Oestrogen rises as a follicle develops in the ovary. Energy, mood, and motivation typically increase. This is often the phase where people feel sharpest, most sociable, and most physically capable.
A surge in luteinising hormone (LH) triggers the release of an egg. This is the fertile window. Many people notice increased libido, clearer skin, and heightened confidence around ovulation. Cervical discharge becomes clearer and more stretchy (like raw egg white) — a useful physical sign of ovulation.
Progesterone rises after ovulation. If no pregnancy occurs, both oestrogen and progesterone drop sharply in the days before menstruation. This drop is responsible for premenstrual symptoms: bloating, breast tenderness, mood changes, fatigue, and food cravings. Understanding that these symptoms are driven by hormonal shifts — and are predictable and finite — makes them easier to manage.
Three cycles give you a useful baseline — enough to see whether your cycle length is consistent and whether your symptoms tend to follow a pattern. Six cycles give you a much clearer picture, including how your body varies across different months and life circumstances. The more data you have, the better the predictions and the more meaningful the patterns. Even one cycle of data is infinitely better than none, so start now and build from there.
Cycle length is the total number of days from the first day of one period to the first day of the next. Period length (sometimes called the duration of menstruation) is simply the number of days you bleed. For example: if your period starts on March 1st and your next period starts on March 29th, your cycle length is 28 days. If you bled from March 1st to March 5th, your period length is 5 days. These are two distinct measurements and it's important not to confuse them.
Yes — and tracking an irregular cycle is arguably even more useful than tracking a regular one. Even if you can't predict exactly when your next period will arrive, recording each start date builds a picture of your personal range. Over time you'll see whether your cycle varies by a few days or by several weeks, which helps both you and any doctor you see understand the nature of your irregularity. Irregular cycles can still be tracked — the process is the same, you just don't have the predictability of a regular cycle.

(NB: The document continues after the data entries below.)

Lemma sync_with_peer_inv fuel this w u w' e c :
  sync_with_peer fuel this w = Ok u w' → w_eps w !! this = Some e →
  w_conns w !! pre_connector_ e = Some c → root_sock c ≠ 0 → only_ext w w'.
Proof.
  intros H He Hc Hs. unfold sync_with_peer in H. wstep H as e' w1 H1. same H1 He.
  apply bind_inv in H as (r & w2 & H2 & H). pinv H.
  eapply sock_sync_frame in H2 as (_ & _ & Hx & _); [done|exact Hc|done|cbn; lia].
Qed.

Lemma create_endpoint_inv fuel fd ip port conf session w ep w' :
  create_endpoint fuel fd ip port conf session w = Ok ep w' → fd ≠ 0 →
  ep = w_next w ∧ ∃ id c, root_sock c = fd ∧ peer_ip c = ip ∧ peer_port c = port ∧
    heaps w' = (w_next w + 3, <[ep + 2 := new_channel conf ep]> (w_chans w),
      <[ep + 1 := c]> (w_conns w), <[ep := new_endpoint id conf ep session]> (w_eps w),
      w_sess w).
Proof.
  intros H Hfd. unfold create_endpoint in H.
  apply bind_inv in H as (p & w1 & [= <- <-] & H).
  apply bind_inv in H as (? & w2 & H2 & H).
  set (a0 := w_next w) in *. set (e0 := mkRDMAEndPoint "RDMAEndPoint" conf 0 [] session) in *.
  assert (heaps w2 = (a0 + 1, w_chans w, w_conns w, <[a0 := e0]> (w_eps w), w_sess w)) as Hh2.
  { unfold set_ep in H2. apply modify_inv in H2 as ->. done. }
  clear H2. unfold heaps in Hh2. injection Hh2 as N2 C2 T2 E2 S2.
  wstep H as e3 w3 H3. clear H3. wstep H as ? w4 H4. clear H4.
  apply bind_inv in H as (conn & w5 & H5 & H).
  apply TCPConnector_ctor_inv in H5 as (-> & c & Hfd' & Hip & Hport & Hh5).
  unfold heaps in Hh5. injection Hh5 as N5 C5 T5 E5 S5. rewrite N2 in T5.
  apply bind_inv in H as (? & w6 & (e1 & He1 & ->)%upd_ep_inv & H).
  rewrite E5, E2, lookup_insert_eq in He1. injection He1 as <-.
  apply bind_inv in H as (id & w7 & H7 & H).
  assert (heaps w7 = (a0 + 2, w_chans w, <[a0 + 1 := c]> (w_conns w),
    <[a0 := e0 <| pre_connector_ := a0 + 1 |>]> (w_eps w), w_sess w)) as Hh7.
  { unfold get_unique_id in H7. wstep H7 as e7 w8 H8. wstep H7 as ? w9 H9.
    wstep H7 as cc w10 H10. pinv H7. unfold heaps. cbn.
    rewrite N5, C5, T5, E5, S5, N2, C2, T2, E2, S2, insert_insert_eq.
    do 4 f_equal. lia. }
  clear H7. unfold heaps in Hh7. injection Hh7 as N7 C7 T7 E7 S7.
  apply bind_inv in H as (? & w8 & (e2 & He2 & ->)%upd_ep_inv & H).
  rewrite E7, lookup_insert_eq in He2. injection He2 as <-.
  apply bind_inv in H as (? & w9 & H9 & H).
  eapply sync_with_peer_inv in H9; [|cbn; apply lookup_insert_eq|
    cbn; rewrite T7; apply lookup_insert_eq|by rewrite Hfd'].
  apply heaps_only_ext in H9. unfold heaps in H9. cbn in H9.
  injection H9 as N9 C9 T9 E9 S9. rewrite N7 in N9. rewrite C7 in C9.
  rewrite T7 in T9. rewrite E7, insert_insert_eq in E9. rewrite S7 in S9.
  apply bind_inv in H as (? & w10 & H10 & H). injection H as <-. subst w10.
  eapply setup_rdma_channel_inv in H10; [|rewrite E9; apply lookup_insert_eq].
  split; [done|]. exists id, c. split; [done|]. split; [done|]. split; [done|].
  rewrite H10, N9, C9, T9, E9, S9, insert_insert_eq. do 4 f_equal. lia.
Qed.

(** A turn of [connecting] whose socket carries the information [peer]. *)
Lemma connect_channel_steps fuel conn ch w u w' c info w1 peer rest :
  w_conns w !! conn = Some c → root_sock c ≠ 0 → loading ch w = Ok info w1 →
  AdapterInfo_wf info → AdapterInfo_wf peer →
  pending w1 (root_sock c) = encode_AdapterInfo peer ++ rest →
  connect_channel fuel conn ch w = Ok u w' →
  (∃ x m, send (root_sock c) (encode_AdapterInfo info) (w_ext w1) (w_mem w1) =
     (Z.of_nat sizeof_AdapterInfo, (x, m))) ∧
  ∃ r2 w2 b w3 r4, w_conns w1 !! conn = Some c ∧ w_conns w3 !! conn = Some c ∧
    sock_sync_data fuel conn (Z.of_nat sizeof_AdapterInfo) (encode_AdapterInfo info) w1 =
      Ok r2 w2 ∧ only_ext w1 w2 ∧
    connecting ch peer w2 = Ok b w3 ∧
    sock_sync_data fuel conn 1 sync_byte w3 = Ok r4 w' ∧ only_ext w3 w'.
Proof.
  intros Hc Hs Hl Hi Hp Hpend H. unfold connect_channel in H.
  rewrite (bind_Ok _ _ _ _ _ Hl) in H. apply keeps_names_loading in Hl as Hn.
  unfold names in Hn. injection Hn as _ Hn _. rewrite <-Hn in Hc.
  pose proof (encode_AdapterInfo_length _ Hi) as Hli.
  pose proof (encode_AdapterInfo_length _ Hp) as Hlp.
  apply bind_inv in H as (r & w2 & H2 & H).
  pose proof H2 as (_ & Hlen & Hw2 & Hpe & y & my & Hsend)%(sock_sync_frame _ _ _ _ _ _ _ c);
    [|done|done|rewrite Hli; lia].
  rewrite Nat2Z.id, take_ge in Hsend by lia. split; [eauto|].
  rewrite Hpend in Hpe. apply app_inj_1 in Hpe as [Hr _]; [|lia].
  rewrite <-Hr, (AdapterInfo_decode_encode _ Hp) in H.
  apply bind_inv in H as (b & w3 & H3 & H).
  pose proof H3 as Hn3%keeps_names_connecting. unfold names in Hn3. injection Hn3 as _ Hn3 _.
  apply bind_inv in H as (r' & w4 & H4 & H). pinv H.
  assert (w_conns w3 !! conn = Some c) as Hc3 by (by destruct Hw2 as (? & ? & ->); rewrite Hn3).
  exists r, w2, b, w3, r'. split_and!; try done.
  eapply sock_sync_frame in H4 as (_ & _ & Hw4 & _); [done|exact Hc3|done|cbn; lia].
Qed.
End endpoint_exchange.

(** ** Both ends of a connection *)

Section handshake.
Context {X : Type} `{!Platform X} `{!StreamLaws X} `{!QpLaws X} `{!PathLaws X}.
Implicit Types w : World X.

(** An end about to be connected: it has a socket and a channel, not loaded before;
    [loading] creates the queue pair [q] in RESET and publishes [info]. *)
Definition end_ready (ch conn : Z) w (sock : Z) (info : AdapterInfo) w1 (q : ibv_qp) : Prop :=
  (∃ c, w_conns w !! conn = Some c ∧ root_sock c = sock ∧ sock ≠ 0) ∧
  (∃ c, w_chans w !! ch = Some c ∧ resource_is_allocated (adapter c) = false) ∧
  loading ch w = Ok info w1 ∧ AdapterInfo_wf info ∧
  (∃ c, w_chans w1 !! ch = Some c ∧ qp_ (adapter c) = Some q) ∧
  qp_st (w_ext w1) (qp_handle q) = IBV_QPS_RESET.

(** An end that is connected to a peer which published [peer] for its queue pair
    number [peer_qp].  It asked the verbs to take its queue pair from RESET to RTS,
    and the queue pair is as far as they granted it: ready to send exactly when all
    three requests were granted, and on a path to that one with the end's own MTU
    when the second was. *)
Definition joined (ch : Z) w (q : ibv_qp) (info peer : AdapterInfo) (peer_qp : Z) : Prop :=
  ∃ c ah x x' rs, w_chans w !! ch = Some c ∧ vadapt_status_ (adapter c) = CONNECTING ∧
    self_ (adapter c) = info ∧ remote_ (adapter c) = peer ∧
    driven q (connect_requests (adapter c)) rs x x' ∧
    qp_st x (qp_handle q) = IBV_QPS_RESET ∧
    qp_st (w_ext w) (qp_handle q) = reached rs ∧
    (qp_st (w_ext w) (qp_handle q) = IBV_QPS_RTS ↔ rs = [0; 0; 0]) ∧
    (rs !! 1%nat = Some 0 → qp_path (w_ext w) (qp_handle q) = (peer_qp, active_mtu info, ah)) ∧
    dlid ah = lid peer ∧ (link_layer info = IBV_LINK_LAYER_ETHERNET → dgid ah = gid peer).

Definition sends w (sock : Z) (bs : list Z) : Prop :=
  ∃ x m, send sock bs (w_ext w) (w_mem w) = (Z.of_nat (length bs), (x, m)).

Lemma end_ready_info ch conn w sock info w1 q :
  end_ready ch conn w sock info w1 q →
  ∃ c, w_chans w1 !! ch = Some c ∧ qp_ (adapter c) = Some q ∧ self_ (adapter c) = info ∧
    used_mtu (_adapter_config_ (adapter c)) = active_mtu info ∧
    qp_num info = u32 (ibv_qp_num q).
Proof.
  intros (_ & (c & Hc & Hr) & Hl & _ & (c1 & Hc1 & Hq) & _).
  destruct (loading_inv _ _ _ _ _ Hl Hc Hr)
    as (a' & g & q' & d & pa & name & Hw1 & _ & _ & _ & _ & _ & Hq' & _ & _ & _ & -> & Hs & _).
  rewrite Hw1, lookup_insert_eq in Hc1. injection Hc1 as <-. cbn in Hq. simplify_eq.
  eexists. rewrite Hw1, lookup_insert_eq. split_and!; [done..| |]; cbn; by rewrite Hs.
Qed.
Definition default_process_write_done (wc : ibv_wc) : W X unit :=
  let active_channel := wc_wr_id wc in
  recv_buffer ← named_buffer active_channel "recv_buffer_for_test@";
  read_buffer ← named_buffer active_channel "read_buffer_for_test@";
  desc ← find_peer_buffer active_channel "rw_sink_buffer_for_test";
  check (bool_decide (is_Some desc)) "Cannot find the remote buffer info" ;;
  check (negb (recv_buffer =? 0) && negb (read_buffer =? 0)) "Invalid buffer query" ;;
  channel_info active_channel ;;
  clear read_buffer ;;
  rb ← buf_at read_buffer;
  read_remote active_channel read_buffer (buffer_size rb) desc ;;
  mret tt.

Definition default_process_read_done (wc : ibv_wc) : W X unit :=
  let active_channel := wc_wr_id wc in
  write_buffer ← named_buffer active_channel "write_buffer_for_test@";
  read_buffer ← named_buffer active_channel "read_buffer_for_test@";
  check (negb (write_buffer =? 0) && negb (read_buffer =? 0)) "Invalid buffer query" ;;
  desc ← find_peer_buffer active_channel "rw_sink_buffer_for_test";
  check (bool_decide (is_Some desc)) "Cannot find the remote buffer info" ;;
  info ← channel_info active_channel;
  read_c_str read_buffer ;;
  let tmp_send_buf := "[RDMA write/read test]: " +:+ greeting info in
  fill_string write_buffer tmp_send_buf ;;
  write_remote active_channel write_buffer (msg_len tmp_send_buf) desc (msg_code UNSET) false ;;
  mret tt.
Lemma loading_alone this w : alone (loading_t this) w = loading this w.
Proof.
  unfold loading_t, loading. alone_step. destruct (resource_is_allocated a);
    [by rewrite alone_atomic|].
  alone_step. alone_step; [apply get_device_alone|]. do 3 alone_step.
  alone_step; [apply create_cq_alone|]. do 2 alone_step. apply alone_atomic.
Qed.

Lemma connect_channel_alone fuel conn ch w :
  alone (connect_channel_t fuel conn ch) w = connect_channel fuel conn ch w.
Proof.
  unfold connect_channel_t, connect_channel. alone_step; [apply loading_alone|].
  do 2 alone_step. apply alone_atomic.
Qed.

Lemma each_alone {A} (l : list A) (f : A → thread (World X) unit) (g : A → W X unit) w :
  (∀ a w, alone (f a) w = g a w) → alone (each_thread l f) w = for_each l g w.
Proof.
  intros Hf. revert w. induction l as [|a l IH]; intros w; [done|]. cbn.
  alone_step; [apply Hf|apply IH].
Qed.

Lemma helper_alone fuel ep w : alone (connecting_helper fuel ep) w = endpoint_connecting fuel ep w.
Proof.
  unfold connecting_helper, endpoint_connecting. alone_step.
  apply each_alone. intros. apply connect_channel_alone.
Qed.
End alone.

(** ** What helpers rely on and guarantee *)

Section rely.
Context {X : Type} `{!Platform X}.
Implicit Types w : World X.

(** A device keeps what its constructor found; its tables only grow. *)
Definition dev_grows (d d' : RDMADevice) : Prop :=
  dev_name_ d' = dev_name_ d ∧ ib_ctx_ d' = ib_ctx_ d ∧
  phys_port_cnt d' = phys_port_cnt d ∧ ports_attrs_ d' = ports_attrs_ d ∧
  adapter_set_ d ⊆ adapter_set_ d' ∧ reg_cqs_ d ⊆ reg_cqs_ d'.
Definition grows w w' : Prop :=
  registry_wf w → registry_wf w' ∧ device_map_ w ⊆ device_map_ w' ∧
  ∀ p d, w_devs w !! p = Some d → ∃ d', w_devs w' !! p = Some d' ∧ dev_grows d d'.

Definition helper_rely (ch : Z) w w' : Prop :=
  grows w w' ∧ names w' = names w ∧ w_chans w' !! ch = w_chans w !! ch.
Definition helper_guarantee (ch : Z) w w' : Prop :=
  grows w w' ∧ names w' = names w ∧ ∀ q, q ≠ ch → w_chans w' !! q = w_chans w !! q.

#[export] Instance dev_grows_order : PreOrder dev_grows.
Proof.
  split; [by intros d|]. intros d1 d2 d3 (? & ? & ? & ? & ? & ?) (? & ? & ? & ? & ? & ?).
  split_and!; try congruence; by etrans.
Qed.
#[export] Instance grows_order : PreOrder grows.
Proof.
  split.
  - intros w Hwf. split_and!; [done..|]. intros p d Hd. by exists d.
  - intros w1 w2 w3 H12 H23 Hwf. destruct (H12 Hwf) as (Hwf2 & Hm & Hd).
    destruct (H23 Hwf2) as (Hwf3 & Hm' & Hd'). split; [done|]. split; [by etrans|].
    intros p d Hp. destruct (Hd _ _ Hp) as (d2 & Hp2 & G2).
    destruct (Hd' _ _ Hp2) as (d3 & Hp3 & G3). exists d3. split; [done|]. by etrans.
Qed.
#[export] Instance helper_rely_order ch : PreOrder (helper_rely ch).
Proof.
  split; [by intros w|]. intros w1 w2 w3 (? & ? & ?) (? & ? & ?).
  split_and!; [by etrans|congruence..].
Qed.

(** A helper of another channel keeps its guarantee. *)
Lemma helpers_compatible ch ch' w w' :
  ch ≠ ch' → helper_guarantee ch w w' → helper_rely ch' w w'.
Proof. intros Hne (Hg & Hn & Hc). split_and!; [done..|]. by apply Hc. Qed.

Lemma grows_same w w' :
  w_devs w' = w_devs w → device_map_ w' = device_map_ w → w_next w' = w_next w → grows w w'.
Proof.
  intros Hd Hm Hn [Hwf Hfr]. split; [split|split].
  - rewrite Hm, Hd. exact Hwf.
  - rewrite Hd, Hn. exact Hfr.
  - by rewrite Hm.
  - intros p d Hp. exists d. by rewrite Hd.
Qed.

(** Writing a device that grows. *)
Lemma grows_dev w w' p d d' :
  w_devs w !! p = Some d → w_devs w' = <[p := d']> (w_devs w) → dev_grows d d' →
  device_map_ w' = device_map_ w → w_next w' = w_next w → grows w w'.
Proof.
  intros Hp Hd Hg Hm Hn [Hwf Hfr]. rewrite Hm. split; [split|split; [done|]].
  - intros name q Hq. rewrite Hm in Hq. destruct (Hwf _ _ Hq) as (dq & Hdq & Hok & Hname).
    rewrite Hd. destruct (decide (q = p)) as [->|Hne].
    + rewrite lookup_insert_eq. exists d'. simplify_eq.
      destruct Hg as (E1 & E2 & E3 & E4 & _). split; [done|].
      unfold device_ok in *. rewrite E1, E2, E3, E4. done.
    + rewrite lookup_insert_ne by done. eauto.
  - intros q Hq. rewrite Hn. rewrite Hd in Hq. apply Hfr.
    destruct (decide (q = p)) as [->|Hne]; [eauto|]. by rewrite lookup_insert_ne in Hq.
  - intros q dq Hdq. rewrite Hd. destruct (decide (q = p)) as [->|Hne].
    + exists d'. rewrite lookup_insert_eq. by simplify_eq.
    + exists dq. by rewrite lookup_insert_ne.
Qed.

Lemma register_adapter_grows p adp w d b w' :
  adp ≠ 0 → w_devs w !! p = Some d → register_adapter p adp w = Ok b w' → grows w w'.
Proof.
  intros Ha Hd H. rewrite (register_adapter_inv _ _ _ _ _ _ Ha Hd H).
  eapply grows_dev; [exact Hd|reflexivity| |done..]. split_and!; [done..|cbn; set_solver|done].
Qed.

Lemma create_completion_queue_grows dev key m cb ch v w cq w' :
  create_completion_queue dev key m cb ch v w = Ok cq w' →
  grows w w' ∧ ∃ d, w_devs w' !! dev = Some d ∧ reg_cqs_ d !! key = Some cq.
Proof.
  intros H. assert (∃ d, w_devs w !! dev = Some d) as [d Hd].
  { unfold create_completion_queue in H. wstep H as d w0 H0. eauto. }
  destruct (reg_cqs_ d !! key) as [q|] eqn:Hk.
  - rewrite (create_cq_hit _ _ _ _ _ _ _ _ _ Hd Hk) in H. injection H as <- <-.
    split; [reflexivity|eauto].
  - destruct (create_cq_miss _ _ _ _ _ _ _ _ _ _ Hd Hk H) as (_ & x & mm & _ & ->). split.
    + eapply grows_dev; [exact Hd|reflexivity| |done..].
      split_and!; [done..|]. cbn. by apply insert_subseteq.
    + eexists. cbn. rewrite lookup_insert_eq. split; [done|]. apply lookup_insert_eq.
Qed.

Lemma find_or_open_inv name adp w p w' :
  find_or_open name adp w = Ok p w' → registry_wf w →
  adp ≠ 0 ∧ grows w w' ∧ objects w' = objects w ∧ device_map_ w' !! name = Some p.
Proof.
  intros H Hwf. unfold find_or_open in H. wstep H as ? w1 H1.
  apply negb_true_iff, Z.eqb_neq in H1. wstep H as ? w2 H2. split; [done|].
  destruct (device_map_ w !! name) as [q|] eqn:Hm; [pinv H; split; [reflexivity|done]|].
  apply bind_inv in H as (dev & w3 & H3 & H). pose proof (keeps_RDMADevice_ctor _ _ _ _ H3) as Ho.
  apply RDMADevice_ctor_inv in H3 as (-> & Hn & Hmap & d & Hd & Hok & _ & _ & Hname).
  wstep H as ? w4 H4. pinv H. cbn. rewrite lookup_insert_eq. split; [|done].
  assert (∀ q d0, w_devs w !! q = Some d0 → q ≠ w_next w) as Hfresh.
  { intros q d0 Hq ->. destruct Hwf as [_ Hfr]. specialize (Hfr (w_next w) ltac:(eauto)). lia. }
  intros [Hw Hfr]. split; [split|split].
  - intros n q Hq. cbn in *. rewrite Hmap in Hq. rewrite Hd.
    apply lookup_insert_Some in Hq as [[<- <-]|[Hne Hq]]; [exists d; by rewrite lookup_insert_eq|].
    destruct (Hw _ _ Hq) as (d1 & Hd1 & ?). exists d1.
    rewrite lookup_insert_ne; [done|]. intros E. by eapply (Hfresh q).
  - intros q Hq. cbn in *. rewrite Hd in Hq. rewrite Hn.
    destruct (decide (q = w_next w)) as [->|Hne]; [lia|].
    rewrite lookup_insert_ne in Hq by done. specialize (Hfr _ Hq). lia.
  - cbn. rewrite Hmap. by apply insert_subseteq.
  - intros q d0 Hq. exists d0. cbn. rewrite Hd, lookup_insert_ne; [done|].
    intros E. by eapply (Hfresh q).
Qed.
End rely.

(** ** One helper *)

Section helper.
Context {X : Type} `{!Platform X}.
Implicit Types w : World X.
(** The channel, its object when the helpers start, and the names of the
    endpoints, connectors and sessions. *)
Context (ch : Z) (c0 : RDMAChannel).
Context (n0 : gmap Z RDMAEndPoint * gmap Z TCPConnector * gmap Z RDMASession).

Definition helper_triple {A} (P : World X → Prop) (t : thread (World X) A)
    (Q : A → World X → Prop) : Prop := triple (helper_rely ch) (helper_guarantee ch) P t Q.

Lemma helper_bind {A B} P (t : thread (World X) A) Q (f : A → thread (World X) B) Q' :
  helper_triple P t Q → (∀ a, helper_triple (Q a) (f a) Q') → helper_triple P (t ≫= f) Q'.
Proof. apply triple_bind, _. Qed.

(** The channel with the adapter [a], and what is known of the devices. *)
Definition holds (a : RDMAAdapter) (Ψ : World X → Prop) w : Prop :=
  registry_wf w ∧ names w = n0 ∧ w_chans w !! ch = Some (c0 <| adapter := a |>) ∧ Ψ w.
Definition monotone (Ψ : World X → Prop) : Prop :=
  ∀ w w', registry_wf w → grows w w' → Ψ w → Ψ w'.

Lemma holds_stable a Ψ : monotone Ψ → stable (helper_rely ch) (holds a Ψ).
Proof.
  intros HΨ w w' (Hg & Hn & Hc) (Hwf & Hn0 & Hc0 & Hw). split_and!; [by apply Hg|congruence..|].
  by eapply HΨ.
Qed.

Definition registered (name : string) (dev : Z) w : Prop :=
  device_map_ w !! name = Some dev ∧ ∃ d, w_devs w !! dev = Some d ∧ ch ∈ adapter_set_ d.
Definition queue_of (dev : Z) (key : string) (cq : Z) w : Prop :=
  ∃ d, w_devs w !! dev = Some d ∧ reg_cqs_ d !! key = Some cq.
Definition port_of (dev i : Z) (pa : ibv_port_attr) w : Prop :=
  ∃ d, w_devs w !! dev = Some d ∧ port_record d i = Some pa.

Lemma monotone_and Ψ Ψ' : monotone Ψ → monotone Ψ' → monotone (λ w, Ψ w ∧ Ψ' w).
Proof. intros H H' w w' Hwf Hg [? ?]. split; eauto. Qed.
Lemma monotone_true : monotone (λ _, True).
Proof. done. Qed.
Lemma monotone_map name dev : monotone (λ w, device_map_ w !! name = Some dev).
Proof. intros w w' Hwf Hg Hm. destruct (Hg Hwf) as (_ & Hs & _). by eapply lookup_weaken. Qed.
Lemma monotone_registered name dev : monotone (registered name dev).
Proof.
  intros w w' Hwf Hg [Hm (d & Hd & Hin)]. split; [by eapply monotone_map|].
  destruct (Hg Hwf) as (_ & _ & Hds). destruct (Hds _ _ Hd) as (d' & Hd' & G).
  exists d'. split; [done|]. by apply G.
Qed.
Lemma monotone_queue dev key cq : monotone (queue_of dev key cq).
Proof.
  intros w w' Hwf Hg (d & Hd & Hk). destruct (Hg Hwf) as (_ & _ & Hds).
  destruct (Hds _ _ Hd) as (d' & Hd' & G). exists d'. split; [done|].
  eapply lookup_weaken; [exact Hk|]. apply G.
Qed.
Lemma monotone_port dev i pa : monotone (port_of dev i pa).
Proof.
  intros w w' Hwf Hg (d & Hd & Hk). destruct (Hg Hwf) as (_ & _ & Hds).
  destruct (Hds _ _ Hd) as (d' & Hd' & _ & _ & _ & Hp & _). exists d'. split; [done|].
  unfold port_record in *. by rewrite Hp.
Qed.

(** The registry and the marks of allocation. *)
Definition registry w := (w_devs w, device_map_ w, w_next w).

(** A step that writes the adapter only. *)
Lemma triple_rewrites (m : W X unit) (Ra : RDMAAdapter → RDMAAdapter → Prop) a Ψ :
  rewrites ch m Ra → keeps registry m → monotone Ψ →
  helper_triple (holds a Ψ) (atomic m) (λ _ w, ∃ a', Ra a a' ∧ holds a' Ψ w).
Proof.
  intros Hm Hr HΨ. apply triple_atomic; [by apply holds_stable|..].
  { intros _ w w' Hrel (a' & Ha & Hh). exists a'. split; [done|]. by eapply holds_stable. }
  intros w u w' (Hwf & Hn & Hc & Hw) H. apply Hr in H as Hreg. unfold registry in Hreg.
  injection Hreg as Hd Hmap Hnext. pose proof (grows_same _ _ Hd Hmap Hnext) as Hg.
  destruct (Hm _ _ _ _ H Hc) as (a' & Ha & Hc' & Hn'). split.
  - split_and!; [done..|]. intros q Hq. by rewrite Hc', lookup_insert_ne.
  - exists a'. split; [done|]. split; [by apply Hg|]. rewrite Hn', Hc', lookup_insert_eq.
    split_and!; [done..|]. by eapply HΨ.
Qed.

(** A step that only reads. *)
Lemma triple_read {B : Set} (m : W X B) (φ : B → Prop) a Ψ :
  monotone Ψ → (∀ w b w', holds a Ψ w → m w = Ok b w' → w' = w ∧ φ b) →
  helper_triple (holds a Ψ) (atomic m) (λ b w, φ b ∧ holds a Ψ w).
Proof.
  intros HΨ Hm. apply triple_atomic; [by apply holds_stable|..].
  { intros b w w' Hr [Hb Hh]. split; [done|]. by eapply holds_stable. }
  intros w b w' Hh H. destruct (Hm _ _ _ Hh H) as [-> Hb]. split; [|done].
  split_and!; [reflexivity|done..].
Qed.

(** A step that shares a device and leaves the other objects alone. *)
Lemma triple_shared {B : Set} (m : W X B) a Ψ (Ψ' : B → World X → Prop) :
  monotone Ψ → (∀ b, monotone (Ψ' b)) →
  (∀ w b w', holds a Ψ w → m w = Ok b w' →
     grows w w' ∧ names w' = names w ∧ w_chans w' = w_chans w ∧ Ψ' b w') →
  helper_triple (holds a Ψ) (atomic m) (λ b, holds a (λ w, Ψ w ∧ Ψ' b w)).
Proof.
  intros HΨ HΨ' Hm. apply triple_atomic; [by apply holds_stable|..].
  { intros b. by apply holds_stable, monotone_and. }
  intros w b w' Hh H. destruct (Hm _ _ _ Hh H) as (Hg & Hn & Hc & Hb).
  destruct Hh as (Hwf & Hn0 & Hc0 & Hw). split.
  - split_and!; [done..|]. intros q _. by rewrite Hc.
  - split; [by apply Hg|]. rewrite Hn, Hc. split_and!; [done..| |done]. by eapply HΨ.
Qed.

(** A step that leaves the objects and the registry as they are. *)
Lemma triple_frame {B : Set} (m : W X B) a Ψ :
  (∀ w b w', holds a Ψ w → m w = Ok b w' →
     registry w' = registry w ∧ names w' = names w ∧ w_chans w' = w_chans w) → monotone Ψ →
  helper_triple (holds a Ψ) (atomic m) (λ _, holds a Ψ).
Proof.
  intros Hm HΨ w Hw. eapply wp_mono; [|apply (triple_shared m a Ψ (λ _ _, True)); [done..| |done]].
  - intros b w' (? & ? & ? & ? & _). by split_and!.
  - intros w1 b w' Hh H. destruct (Hm _ _ _ Hh H) as (Hr & Hn & Hc). unfold registry in Hr.
    injection Hr as Hd Hmap Hnext. split_and!; [by apply grows_same|done..].
Qed.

Using cycle tracking for contraception is a distinct method called Fertility Awareness-Based Methods (FABM) or Natural Family Planning. When practised correctly and consistently — including monitoring basal body temperature and cervical mucus alongside cycle dates — these methods can be effective. However, they require significant dedication, training, and are considerably less reliable than hormonal contraception or barrier methods if used incorrectly. If you are interested in FABM as contraception, seek specific guidance from a trained practitioner rather than relying on a general period tracking app.
You can, but what you're tracking on hormonal contraception is different from a natural menstrual cycle. Withdrawal bleeds on the pill, for example, are not true periods — they're a response to the hormone-free interval rather than a natural cycle. On some forms of hormonal contraception (implant, hormonal IUD, continuous pill) you may have no bleeding at all. Tracking symptoms and bleeds while on contraception can still be useful for noticing patterns in your body — just bear in mind that the bleeding you're tracking isn't driven by your natural hormonal cycle.